Wednesday 15 April, 2020
19 Now those who had been scattered by the persecution that broke out when Stephen was killed traveled as far as Phoenicia, Cyprus and Antioch, spreading the word only among Jews. 20 Some of them, however, men from Cyprus and Cyrene, went to Antioch and began to speak to Greeks also, telling them the good news about the Lord Jesus. 21 The Lord’s hand was with them, and a great number of people believed and turned to the Lord. 22 News of this reached the church in Jerusalem, and they sent Barnabas to Antioch. 23 When he arrived and saw what the grace of God had done, he was glad and encouraged them all to remain true to the Lord with all their hearts. 24 He was a good man, full of the Holy Spirit and faith, and a great number of people were brought to the Lord. 25 Then Barnabas went to Tarsus to look for Saul, 26 and when he found him, he brought him to Antioch. So for a whole year Barnabas and Saul met with the church and taught great numbers of people. The disciples were called Christians first at Antioch.
As I am writing this, Australia is in the middle of a pandemic that has changed our normal way of life. One of these changes is that people are no longer meeting in groups to worship or go to church. While new and tricky, this is a step that is helping to keep our congregations and our nation safe. I wonder if this is how the early believers felt when faced with having to change the way they lived due to the rise of persecution. A pandemic is certainly not the same as persecution, however our current situation has led to us being ‘scattered’, unable to physically come together for a period of time.
As we navigate this, I am reminded of two key things from this passage:
1. The Church is not, and never has been, a building.
Just as the believers of the early church were scattered and needed to minster in different places to different people, we too can minister to others even if we currently cannot gather in the same room. We may not be able to come together physically under one roof, but we are still the Church! Finding new ways of meeting, via online services and through the use of technology, still allows for God’s word to go out and be shared to new and vast groups of people, and His Word does not return void! (Isaiah 55.11)
2. God is still God, and He is all powerful.
In this passage, we see that the Lord’s power and grace was with His people and this caused them to be able to minister to others in such a way that many people believed in Him. Barnabas is also described as a man full of the Holy Spirit and faith. Even in the midst of what is an uncertain and unpredictable time, we can rest in the fact that God is all powerful, and that by His grace He will give us the faith we need to continue to fulfil all that He has called us to. This doesn’t mean that we should be foolish, but it does mean that through faith in God, we can find peace and rest. It also means that we can depend on God to do what only He can do, as we surrender to Him.
God, what uncertain times we find ourselves in! Yet how great it is to know that none of this takes you by surprise. You have always been, and continue to be, all powerful. We thank you that the Church was always your idea, and that we are not limited by the four walls of a building. Rather, we are your people, here to do your will and spread your goodness, love and mercy to those around us. Help us to be a people who surrender to you, who find peace in you. Amen.

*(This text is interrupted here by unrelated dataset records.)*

(** * Location-aware discovery and mapping: a shallow embedding

    The development embeds the algorithmic core of the restaurant finder:
    - [useGeolocation.js]: [haversine], [sortByDistance] and the state of
      the hook;
    - [HomePage.js]: [isOpen], the client-side filter, the state of the
      page and its banner;
    - [MapComponents.js]: the editable-pin map [OwnerMap] and the diners'
      map [DinerMap];
    - [DashboardPage.js]: [handleGeocode], the form with its map, and the
      menu that is saved.

    JavaScript numbers are idealised: a number is [NaN], an infinity, or an
    exact rational.  Rounding of IEEE doubles, overflow (but for that of
    [parseInt]) and the sign of zero are not tracked; everything else
    (propagation of [NaN], comparisons that are false on [NaN], conversion
    of strings) follows ECMAScript.  What the engine and the map widget
    decide (the order in which an inconsistent comparator leaves a list,
    the positions and moves the widget refuses) is kept apart from what
    the source decides. *)

From Stdlib Require Import ZArith QArith Qround Qabs Lqa Lia Bool.
From Stdlib Require Import List String Ascii Permutation Sorted.
Import ListNotations.

Set Implicit Arguments.

(* ------------------------------------------------------------------ *)
(** ** JavaScript numbers *)
(* ------------------------------------------------------------------ *)

Module JSNum.

Inductive number : Type :=
| NaN
| Inf (negative : bool)
| Fin (q : Q).

Definition Qltb (a b : Q) : bool := negb (Qle_bool b a).

Definition isNaN (x : number) : bool :=
  match x with NaN => true | _ => false end.

Definition nneg (x : number) : number :=
  match x with
  | NaN => NaN
  | Inf s => Inf (negb s)
  | Fin q => Fin (- q)
  end.

(** [x + y] *)
Definition nadd (x y : number) : number :=
  match x, y with
  | NaN, _ | _, NaN => NaN
  | Inf s, Inf t => if Bool.eqb s t then Inf s else NaN
  | Inf s, Fin _ | Fin _, Inf s => Inf s
  | Fin a, Fin b => Fin (a + b)
  end.

(** [x - y] *)
Definition nsub (x y : number) : number := nadd x (nneg y).

(** [x * y] *)
Definition nmul (x y : number) : number :=
  match x, y with
  | NaN, _ | _, NaN => NaN
  | Inf s, Inf t => Inf (xorb s t)
  | Inf s, Fin q | Fin q, Inf s =>
      if Qeq_bool q 0 then NaN else Inf (xorb s (Qltb q 0))
  | Fin a, Fin b => Fin (a * b)
  end.

(** [x / y]; a zero divisor counts as [+0]. *)
Definition ndiv (x y : number) : number :=
  match x, y with
  | NaN, _ | _, NaN => NaN
  | Inf _, Inf _ => NaN
  | Inf s, Fin q => Inf (xorb s (Qltb q 0))
  | Fin _, Inf _ => Fin 0
  | Fin a, Fin b =>
      if Qeq_bool b 0
      then (if Qeq_bool a 0 then NaN else Inf (Qltb a 0))
      else Fin (a / b)
  end.

(** [x < y]: false as soon as one side is [NaN]. *)
Definition nlt (x y : number) : bool :=
  match x, y with
  | NaN, _ | _, NaN => false
  | Inf s, Inf t => s && negb t
  | Inf s, Fin _ => s
  | Fin _, Inf t => negb t
  | Fin a, Fin b => Qltb a b
  end.

(** [x > y] *)
Definition ngt (x y : number) : bool := nlt y x.

(** [x >= y]: the negation of [x < y], except on [NaN]. *)
Definition nge (x y : number) : bool :=
  match x, y with
  | NaN, _ | _, NaN => false
  | _, _ => negb (nlt x y)
  end.

(** [x === y] on numbers. *)
Definition strict_eq (x y : number) : bool :=
  match x, y with
  | Inf s, Inf t => Bool.eqb s t
  | Fin a, Fin b => Qeq_bool a b
  | _, _ => false
  end.

(** [x !== y] *)
Definition strict_ne (x y : number) : bool := negb (strict_eq x y).

Definition ofZ (z : Z) : number := Fin (inject_Z z).

(** [x] is a finite number whose value is the integer [z]. *)
Definition int_valued (x : number) (z : Z) : Prop :=
  exists q, x = Fin q /\ q == inject_Z z.

(** [10^k] for any integer [k]. *)
Definition pow10 (k : Z) : Q :=
  if (0 <=? k)%Z then inject_Z (10 ^ k) else / inject_Z (10 ^ (- k)).

End JSNum.

Export JSNum.

(* ------------------------------------------------------------------ *)
(** ** JavaScript strings and their conversions to and from numbers *)
(* ------------------------------------------------------------------ *)

(** Strings are sequences of bytes; the functions below treat the ASCII
    range as ECMAScript does and leave other bytes alone. *)

Module JSString.

Local Open Scope string_scope.
Local Open Scope Z_scope.

Definition code (c : ascii) : Z := Z.of_N (N_of_ascii c).

(** White space: TAB, LF, VT, FF, CR and SP. *)
Definition is_ws (c : ascii) : bool :=
  let n := code c in ((9 <=? n) && (n <=? 13)) || (n =? 32).

Definition digit_of (c : ascii) : option Z :=
  let n := code c in
  if (48 <=? n) && (n <=? 57) then Some (n - 48) else None.

Definition digit_char (d : Z) : ascii := ascii_of_N (Z.to_N (48 + d)).

(** Value of [c] as a digit in the given radix (2, 8 or 16). *)
Definition radix_digit_of (radix : Z) (c : ascii) : option Z :=
  let n := code c in
  let v :=
    if (48 <=? n) && (n <=? 57) then Some (n - 48)
    else if (97 <=? n) && (n <=? 102) then Some (n - 87)
    else if (65 <=? n) && (n <=? 70) then Some (n - 55)
    else None in
  match v with
  | Some d => if d <? radix then Some d else None
  | None => None
  end.

Fixpoint trimStart (s : string) : string :=
  match s with
  | String c r => if is_ws c then trimStart r else s
  | EmptyString => EmptyString
  end.

Definition rev_string (s : string) : string :=
  string_of_list_ascii (rev (list_ascii_of_string s)).

Definition trim (s : string) : string :=
  rev_string (trimStart (rev_string (trimStart s))).

(** [s.split(sep)] for a one-character separator. *)
Fixpoint split (sep : ascii) (s : string) : list string :=
  match s with
  | EmptyString => [EmptyString]
  | String c r =>
      if Ascii.eqb c sep then EmptyString :: split sep r
      else match split sep r with
           | w :: ws => String c w :: ws
           | [] => [String c EmptyString]
           end
  end.

Definition lower_char (c : ascii) : ascii :=
  let n := code c in
  if (65 <=? n) && (n <=? 90) then ascii_of_N (Z.to_N (n + 32)) else c.

(** [s.toLowerCase()] *)
Fixpoint toLowerCase (s : string) : string :=
  match s with
  | EmptyString => EmptyString
  | String c r => String (lower_char c) (toLowerCase r)
  end.

(** [s.includes(q)] *)
Fixpoint includes (s q : string) : bool :=
  String.prefix q s ||
  match s with
  | EmptyString => false
  | String _ r => includes r q
  end.

(** Longest run of decimal digits at the head of [s]: its value on top of
    [acc], the number of digits read on top of [n], and the rest. *)
Fixpoint digits (s : string) (acc : Z) (n : Z) : Z * Z * string :=
  match s with
  | String c r =>
      match digit_of c with
      | Some d => digits r (10 * acc + d) (n + 1)
      | None => (acc, n, s)
      end
  | EmptyString => (acc, n, s)
  end.

(** An optional exponent part [e±ddd]; without one, exponent 0 and the
    input untouched. *)
Definition scan_exponent (s : string) : Z * string :=
  match s with
  | String c r =>
      if (code c =? 101) || (code c =? 69) then
        let '(sgn, r') :=
          match r with
          | String "+" r2 => (1, r2)
          | String "-" r2 => (-1, r2)
          | _ => (1, r)
          end in
        let '(v, n, rest) := digits r' 0 0 in
        if n =? 0 then (0, s) else (sgn * v, rest)
      else (0, s)
  | EmptyString => (0, s)
  end.

(** The longest unsigned decimal literal at the head of [s]. *)
Definition scan_decimal (s : string) : option (Q * string) :=
  let '(iv, inn, r1) := digits s 0 0 in
  let '(fv, fnn, r2) :=
    match r1 with
    | String "." r => digits r 0 0
    | _ => (0, 0, r1)
    end in
  if (inn =? 0) && (fnn =? 0) then None
  else
    let '(ex, r3) := scan_exponent r2 in
    Some (Qred (inject_Z (iv * 10 ^ fnn + fv) * pow10 (ex - fnn)), r3).

(** An optionally signed decimal literal or [Infinity]. *)
Definition scan_signed (s : string) : option (number * string) :=
  let '(neg, r) :=
    match s with
    | String "+" r => (false, r)
    | String "-" r => (true, r)
    | _ => (false, s)
    end in
  if String.prefix "Infinity" r
  then Some (Inf neg, String.substring 8 (String.length r - 8) r)
  else match scan_decimal r with
       | Some (q, rest) => Some (Fin (if neg then Qred (- q) else q), rest)
       | None => None
       end.

Fixpoint radix_digits (radix : Z) (s : string) (acc : Z) : option Z :=
  match s with
  | EmptyString => Some acc
  | String c r =>
      match radix_digit_of radix c with
      | Some d => radix_digits radix r (radix * acc + d)
      | None => None
      end
  end.

(** [0x], [0o] and [0b] literals, which take no sign. *)
Definition scan_radix (s : string) : option number :=
  match s with
  | String "0" (String c (String d r)) =>
      let n := code c in
      let radix :=
        if (n =? 120) || (n =? 88) then Some 16
        else if (n =? 111) || (n =? 79) then Some 8
        else if (n =? 98) || (n =? 66) then Some 2
        else None in
      match radix with
      | Some b =>
          match radix_digits b (String d r) 0 with
          | Some v => Some (ofZ v)
          | None => None
          end
      | None => None
      end
  | _ => None
  end.

(** [Number(s)]: the whole trimmed string must be a numeric literal; the
    empty string converts to 0. *)
Definition Number (s : string) : number :=
  let t := trim s in
  match t with
  | EmptyString => ofZ 0
  | _ =>
      match scan_radix t with
      | Some v => v
      | None =>
          match scan_signed t with
          | Some (v, EmptyString) => v
          | _ => NaN
          end
      end
  end.

(** [parseFloat(s)]: the longest numeric prefix after leading white space. *)
Definition parseFloat (s : string) : number :=
  match scan_signed (trimStart s) with
  | Some (v, _) => v
  | None => NaN
  end.

(** Decimal digits of [n], least significant first onto [tail]. *)
Fixpoint dec_digits (fuel : nat) (n : Z) (tail : string) : string :=
  match fuel with
  | O => tail
  | S f =>
      let tail' := String (digit_char (n mod 10)) tail in
      if n / 10 =? 0 then tail' else dec_digits f (n / 10) tail'
  end.

Definition int_string (n : Z) : string :=
  dec_digits (S (Z.to_nat (Z.log2 n))) n EmptyString.

(** Exactly [k] digits of [n], padded with zeros on the left. *)
Fixpoint pad_digits (k : nat) (n : Z) (tail : string) : string :=
  match k with
  | O => tail
  | S k' => pad_digits k' (n / 10) (String (digit_char (n mod 10)) tail)
  end.

(** The integer [n] closest to [x * 10^d], the larger one on a tie
    ([x] non-negative). *)
Definition fixed_digits (d : nat) (x : Q) : Z :=
  Qfloor (x * inject_Z (10 ^ Z.of_nat d) + (1 # 2))%Q.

Written by Ps. Madelaine Tarasenko
EDIT: Hi all, this first line should read “The Church is NOT, and never has been, a building.” Hopefully this makes a bit more sense!
Thanks Maddy! It’s so confronting at times that we are now ‘scattered’ and during a such serious time when we would all normally band together at church and in our groups. But you’re right, we are still ‘the church’ and we still have a mission to share Jesus as we live this thing out. As you said, “sharing your goodness, love and mercy to those around us”.